- _Problem_
What lines of the data include the string "where"? Copy them all.

┌─ Exercise material

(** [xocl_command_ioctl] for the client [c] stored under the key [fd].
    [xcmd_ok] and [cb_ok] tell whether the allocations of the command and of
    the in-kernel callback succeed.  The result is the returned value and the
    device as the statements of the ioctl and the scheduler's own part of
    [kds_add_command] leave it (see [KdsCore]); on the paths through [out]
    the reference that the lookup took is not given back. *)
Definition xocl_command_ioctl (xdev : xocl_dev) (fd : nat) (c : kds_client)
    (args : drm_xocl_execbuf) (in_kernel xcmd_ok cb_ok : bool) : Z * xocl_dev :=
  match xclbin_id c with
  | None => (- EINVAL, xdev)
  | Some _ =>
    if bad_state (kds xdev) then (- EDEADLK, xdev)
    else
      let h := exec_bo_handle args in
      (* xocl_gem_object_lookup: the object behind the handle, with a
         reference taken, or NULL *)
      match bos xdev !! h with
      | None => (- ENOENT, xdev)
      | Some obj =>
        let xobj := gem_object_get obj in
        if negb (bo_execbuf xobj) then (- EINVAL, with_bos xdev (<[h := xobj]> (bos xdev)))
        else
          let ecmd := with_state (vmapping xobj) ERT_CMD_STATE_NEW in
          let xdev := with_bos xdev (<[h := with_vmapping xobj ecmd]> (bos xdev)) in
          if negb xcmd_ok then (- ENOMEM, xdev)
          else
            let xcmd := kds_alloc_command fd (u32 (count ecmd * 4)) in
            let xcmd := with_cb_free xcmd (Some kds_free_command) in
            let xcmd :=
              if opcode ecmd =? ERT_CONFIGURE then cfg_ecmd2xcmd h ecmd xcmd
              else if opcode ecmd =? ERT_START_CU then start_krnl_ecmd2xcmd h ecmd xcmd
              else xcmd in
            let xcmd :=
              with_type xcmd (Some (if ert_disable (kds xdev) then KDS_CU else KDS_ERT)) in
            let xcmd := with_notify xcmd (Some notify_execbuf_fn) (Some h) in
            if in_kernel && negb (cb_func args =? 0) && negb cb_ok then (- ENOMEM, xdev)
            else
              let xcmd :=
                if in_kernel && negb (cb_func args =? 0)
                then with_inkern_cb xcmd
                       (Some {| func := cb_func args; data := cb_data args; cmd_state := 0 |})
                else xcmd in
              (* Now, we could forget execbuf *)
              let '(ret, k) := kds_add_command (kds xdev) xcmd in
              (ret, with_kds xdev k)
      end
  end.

└─
┌─ Exercise material

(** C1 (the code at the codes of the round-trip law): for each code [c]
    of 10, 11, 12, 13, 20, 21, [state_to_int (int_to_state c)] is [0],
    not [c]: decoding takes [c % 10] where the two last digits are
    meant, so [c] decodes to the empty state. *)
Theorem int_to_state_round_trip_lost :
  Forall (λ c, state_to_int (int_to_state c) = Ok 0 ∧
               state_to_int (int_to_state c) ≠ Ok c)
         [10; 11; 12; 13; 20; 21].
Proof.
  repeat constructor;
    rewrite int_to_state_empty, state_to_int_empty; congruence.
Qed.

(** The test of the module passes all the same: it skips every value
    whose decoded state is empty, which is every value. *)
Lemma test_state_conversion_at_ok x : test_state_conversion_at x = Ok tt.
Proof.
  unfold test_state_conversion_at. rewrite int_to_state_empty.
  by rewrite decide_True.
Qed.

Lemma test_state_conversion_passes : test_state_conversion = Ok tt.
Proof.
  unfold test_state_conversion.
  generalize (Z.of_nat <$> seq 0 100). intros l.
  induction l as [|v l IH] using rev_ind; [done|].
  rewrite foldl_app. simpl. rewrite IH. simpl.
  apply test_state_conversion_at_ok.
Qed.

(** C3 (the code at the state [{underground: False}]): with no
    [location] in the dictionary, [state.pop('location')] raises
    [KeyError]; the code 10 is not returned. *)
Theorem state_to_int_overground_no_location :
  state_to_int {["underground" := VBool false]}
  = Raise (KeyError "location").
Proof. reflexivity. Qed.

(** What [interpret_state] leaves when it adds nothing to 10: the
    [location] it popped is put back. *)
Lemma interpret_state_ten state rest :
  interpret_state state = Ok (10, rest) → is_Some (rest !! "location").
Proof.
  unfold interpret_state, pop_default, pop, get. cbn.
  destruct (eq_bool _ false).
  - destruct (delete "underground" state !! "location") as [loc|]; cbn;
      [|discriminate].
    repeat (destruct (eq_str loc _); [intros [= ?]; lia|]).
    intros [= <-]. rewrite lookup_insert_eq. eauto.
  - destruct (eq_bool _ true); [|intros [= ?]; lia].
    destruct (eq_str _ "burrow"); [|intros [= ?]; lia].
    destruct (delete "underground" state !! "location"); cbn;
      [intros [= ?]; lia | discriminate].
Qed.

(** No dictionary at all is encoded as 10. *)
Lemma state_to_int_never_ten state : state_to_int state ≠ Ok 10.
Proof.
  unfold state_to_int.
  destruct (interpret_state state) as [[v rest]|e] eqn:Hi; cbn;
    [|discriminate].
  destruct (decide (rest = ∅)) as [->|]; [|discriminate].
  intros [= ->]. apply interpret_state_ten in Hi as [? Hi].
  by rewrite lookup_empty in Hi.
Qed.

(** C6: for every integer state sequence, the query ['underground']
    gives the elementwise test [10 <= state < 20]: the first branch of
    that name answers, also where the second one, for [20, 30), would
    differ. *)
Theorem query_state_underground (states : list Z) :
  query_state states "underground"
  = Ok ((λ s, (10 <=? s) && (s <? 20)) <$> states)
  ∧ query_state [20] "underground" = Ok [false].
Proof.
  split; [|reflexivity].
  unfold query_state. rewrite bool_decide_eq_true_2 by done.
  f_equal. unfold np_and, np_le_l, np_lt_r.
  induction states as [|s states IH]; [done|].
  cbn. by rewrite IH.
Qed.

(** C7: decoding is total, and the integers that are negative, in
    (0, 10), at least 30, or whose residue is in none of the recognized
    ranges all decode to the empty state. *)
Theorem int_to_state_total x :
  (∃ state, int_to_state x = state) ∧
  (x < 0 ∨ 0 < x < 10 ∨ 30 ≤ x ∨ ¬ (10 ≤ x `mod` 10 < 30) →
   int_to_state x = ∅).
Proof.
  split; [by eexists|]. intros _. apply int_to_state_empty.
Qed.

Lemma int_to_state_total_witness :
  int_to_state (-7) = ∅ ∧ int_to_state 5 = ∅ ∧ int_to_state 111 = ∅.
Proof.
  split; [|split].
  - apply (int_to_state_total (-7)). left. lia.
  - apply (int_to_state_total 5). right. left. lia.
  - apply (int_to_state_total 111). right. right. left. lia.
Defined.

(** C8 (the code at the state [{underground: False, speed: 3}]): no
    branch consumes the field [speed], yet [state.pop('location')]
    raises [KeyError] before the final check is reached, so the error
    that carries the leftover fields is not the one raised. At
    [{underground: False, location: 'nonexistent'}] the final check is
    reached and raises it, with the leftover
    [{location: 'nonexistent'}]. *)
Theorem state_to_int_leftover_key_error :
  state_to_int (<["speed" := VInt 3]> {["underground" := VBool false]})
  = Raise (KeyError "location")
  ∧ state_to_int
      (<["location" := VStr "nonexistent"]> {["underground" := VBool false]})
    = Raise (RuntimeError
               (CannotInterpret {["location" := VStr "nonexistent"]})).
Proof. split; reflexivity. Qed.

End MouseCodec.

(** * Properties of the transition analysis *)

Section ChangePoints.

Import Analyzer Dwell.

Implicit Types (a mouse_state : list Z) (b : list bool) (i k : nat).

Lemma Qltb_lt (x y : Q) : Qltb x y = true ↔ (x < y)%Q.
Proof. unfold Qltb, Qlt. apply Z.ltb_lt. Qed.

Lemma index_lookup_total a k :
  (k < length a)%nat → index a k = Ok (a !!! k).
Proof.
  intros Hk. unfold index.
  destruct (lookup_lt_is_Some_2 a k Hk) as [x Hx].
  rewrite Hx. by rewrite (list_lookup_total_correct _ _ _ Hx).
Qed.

└─

- _Exercise solution_
    not [c]: decoding takes [c % 10] where the two last digits are
    that name answers, also where the second one, for [20, 30), would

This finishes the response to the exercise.